The combination of post-halving block-reward compression and a Bitcoin price oscillating in the $90,000 to $100,000 range has pushed any mining rig older than Bitmain's S19 generation into structural unprofitability at average U.S. industrial power rates. Operators running pre-S19 fleets — including some Riot, Marathon, and CleanSpark legacy rigs, plus a substantial private-operator long tail — must now either negotiate below-average power rates, curtail aggressively to avoid running during low-margin hours, or accept ongoing operating losses on the older portion of the fleet. The threshold is moving steadily upward as difficulty climbs further.
The math is unforgiving. A typical pre-S19 rig — an S17, S15, T17, or older — operates somewhere in the 40-to-70 J/TH efficiency range. At an industrial power rate of 5 cents per kilowatt-hour and current network difficulty, those rigs produce mined Bitcoin at a marginal cost meaningfully above the spot price. Even operators with sub-3-cent power, common in stranded-renewable and methane-capture sites, are barely break-even on the oldest classes of hardware. The dusty back-row racks that many sites have kept running because the marginal hashrate was free-and-clear of capex are now actively destroying value, and operations teams have been quietly retiring sections of legacy hardware that until recently were treated as zero-marginal-cost contributors to total fleet output.
The dynamics have accelerated the secondhand ASIC market dramatically. Pre-S19 units are trading on platforms like Kaboomracks and the Compass marketplace at fractions of replacement cost, with many lots flowing to operators in lower-cost-of-electricity geographies — Pakistan, Russia, parts of Latin America, Ethiopia. The PCB-and-asic supply chain that once flowed primarily from Bitmain factories to North American hosting sites now has a vigorous secondary backflow channel, with thousands of units per week moving across borders and onto the books of operators willing to run on margins that public miners cannot accept. The logistics infrastructure around that flow — bonded-warehouse arrangements, payment escrow, condition certification — has matured into a small industry of its own.
For the public miners specifically, the pressure has accelerated decisions on fleet refresh. CleanSpark and Riot have both been aggressive in retiring legacy hardware and replacing it with S21 and (where available) S23-class rigs. MARA's parallel immersion-cooling conversion serves a related purpose: pushing the J/TH of existing S19 fleets lower through better thermal headroom, which extends the operational life of hardware that would otherwise be at the margin of profitability. The capex required for fleet refresh has been a meaningful drag on free cash flow across the cohort, and the funding mix between equity issuance, hardware financing, and operating cash flow has become a closely watched detail at every quarterly call.

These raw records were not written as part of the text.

(** ** Unsuccessful responses *)

Definition from_response (response : HttpResponse) (auth_statuses : list Z)
    (extract_message : Value -> option string) : ProviderError :=
  let retry_after_secs := http_retry_after response ≫= (fun v => parse_u64 (trim v)) in
  let body := match http_text response with Ok t => t | Err _ => "" end in
  let message :=
    default body (match json_from_str body with Ok v => extract_message v | Err _ => None end) in
  from_response_status (http_status response) retry_after_secs auth_statuses message.

(** The closure of [from_openai_response], which Gemini's [handle_error] repeats. *)
Definition error_message (v : Value) : option string :=
  match value_as_str (value_index "message" (value_index "error" v)) with
  | Some m => Some m
  | None => value_as_str (value_index "message" v)
  end.

Definition from_openai_response (response : HttpResponse) : ProviderError :=
  from_response response [401] error_message.

(** [send().await?], then the check of the status. *)
Definition send_checked (handle_error : HttpResponse -> ProviderError) (request : HttpRequest) (w : W)
    : result HttpResponse ProviderError * W :=
  let '(r, w) := http_send request w in
  (match r with
   | Err e => Err (PNetwork e)
   | Ok response =>
       if is_success (http_status response) then Ok response else Err (handle_error response)
   end, w).

(** ** The OpenAI-compatible client *)

Section Compatible.
Context (config : OpenAiCompatibleConfig).

Definition compatible_request_body (request : ChatCompletionRequest) (stream : bool) : Value :=
  let body := value_set "stream" (VBool stream) (request_value request) in
  if stream then value_set "stream_options" (json_object [("include_usage", VBool true)]) body
  else body.

Definition compatible_parse_response (response : Value)
    : result ChatCompletionResponse ProviderError :=
  let? parsed :=
    map_err (fun e => PParse ("malformed provider response: " +:+ e)) (response_from_value response) in
  Ok {| resp_id := resp_id parsed; resp_object := "chat.completion";
        resp_created := resp_created parsed; resp_model := resp_model parsed;
        resp_choices :=
          (fun c => {| choice_index := choice_index c;
                       choice_message :=
                         {| rm_role := rm_role (choice_message c);
                            rm_content := rm_content (choice_message c);
                            rm_tool_calls := normalize_tool_calls (rm_tool_calls (choice_message c)) |};
                       choice_finish_reason := choice_finish_reason c |}) <$> resp_choices parsed;
        resp_usage := resp_usage parsed;
        resp_system_fingerprint := resp_system_fingerprint parsed |}.

Definition compatible_parse_stream_chunk (data : string) : result StreamChunk ProviderError :=
  let? chunk := map_err (fun e => PParse ("malformed stream chunk: " +:+ e)) (chunk_from_str data) in
  Ok {| chunk_id := chunk_id chunk; chunk_object := "chat.completion.chunk";
        chunk_created := chunk_created chunk; chunk_model := chunk_model chunk;
        chunk_choices :=
          (fun c => {| sc_index := sc_index c;
                       sc_delta :=
                         {| delta_role := delta_role (sc_delta c);
                            delta_content := delta_content (sc_delta c);
                            delta_tool_calls := normalize_tool_calls (delta_tool_calls (sc_delta c)) |};
                       sc_finish_reason := sc_finish_reason c |}) <$> chunk_choices chunk;
        chunk_usage := chunk_usage chunk;
        chunk_system_fingerprint := chunk_system_fingerprint chunk |}.

Definition compatible_http (transport : TransportConfig) (url api_key : string) (body : Value)
    (streaming : bool) : HttpRequest :=
  {| http_transport := transport; http_url := url;
     http_headers :=
       ([build_auth_header config api_key; ("Content-Type", "application/json")] ++
        (if streaming then [("Accept", "text/event-stream")] else []) ++
        oc_extra_headers config)%list;
     http_body := body |}.

Definition compatible_send (transport : TransportConfig) (url api_key : string) (body : Value)
    (streaming : bool) (w : W) : result HttpResponse ProviderError * W :=
  send_checked from_openai_response (compatible_http transport url api_key body streaming) w.

Definition compatible_complete (request : ChatCompletionRequest) (api_key : string) (w : W)
    : result ChatCompletionResponse ProviderError * W :=
  let '(r, w) := compatible_send (provider_transport (oc_name config)) (get_url config) api_key
                   (compatible_request_body request false) false w in
  (let? response := r in
   let? body := map_err PNetwork (http_json response) in
   compatible_parse_response body, w).

Definition compatible_complete_stream (request : ChatCompletionRequest) (api_key : string) (w : W)
    : result (list (result StreamChunk ProviderError)) ProviderError * W :=
  let '(r, w) := compatible_send transport_streaming (get_url config) api_key
                   (compatible_request_body request true) true w in
  (let? response := r in
   Ok ((fun event => let? event := event in compatible_parse_stream_chunk (sse_data event)) <$>
         sse_events (http_chunks response)), w).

The pattern is the textbook post-halving consolidation cycle that has played out across every previous Bitcoin halving, just compressed in time and accelerated by aggressive AI hyperscaler demand for the same power slots that older rigs used to occupy economically. The 2016 cycle saw a similar wave of S5 and S7 retirements; the 2020 cycle saw the S9 fleet pushed into the same value-destruction zone that pre-S19 hardware now occupies. What is different this time is the scale: the absolute number of pre-S19 rigs in the global fleet is several times what was in service during prior halvings, and the secondhand price discovery is happening in real time on transparent marketplaces rather than through opaque OTC channels.
For investors, the read-through is straightforward. Public miner cost curves should compress over the next two to four quarters as the slowest-to-refresh operators either retire legacy hardware or write it down. Realized hashrate per energized megawatt should rise as fleet vintages improve. Marginal production cost per BTC should fall. The miners that emerge from this consolidation phase will have meaningfully better unit economics; the miners that fail to refresh will be increasingly squeezed regardless of the BTC price tape. Watch the public-miner Q1 earnings prints for explicit fleet-age disclosures and any one-time impairment charges, which will signal whether managements are willing to take the cost of recognition rather than letting the older hardware quietly drag on margins.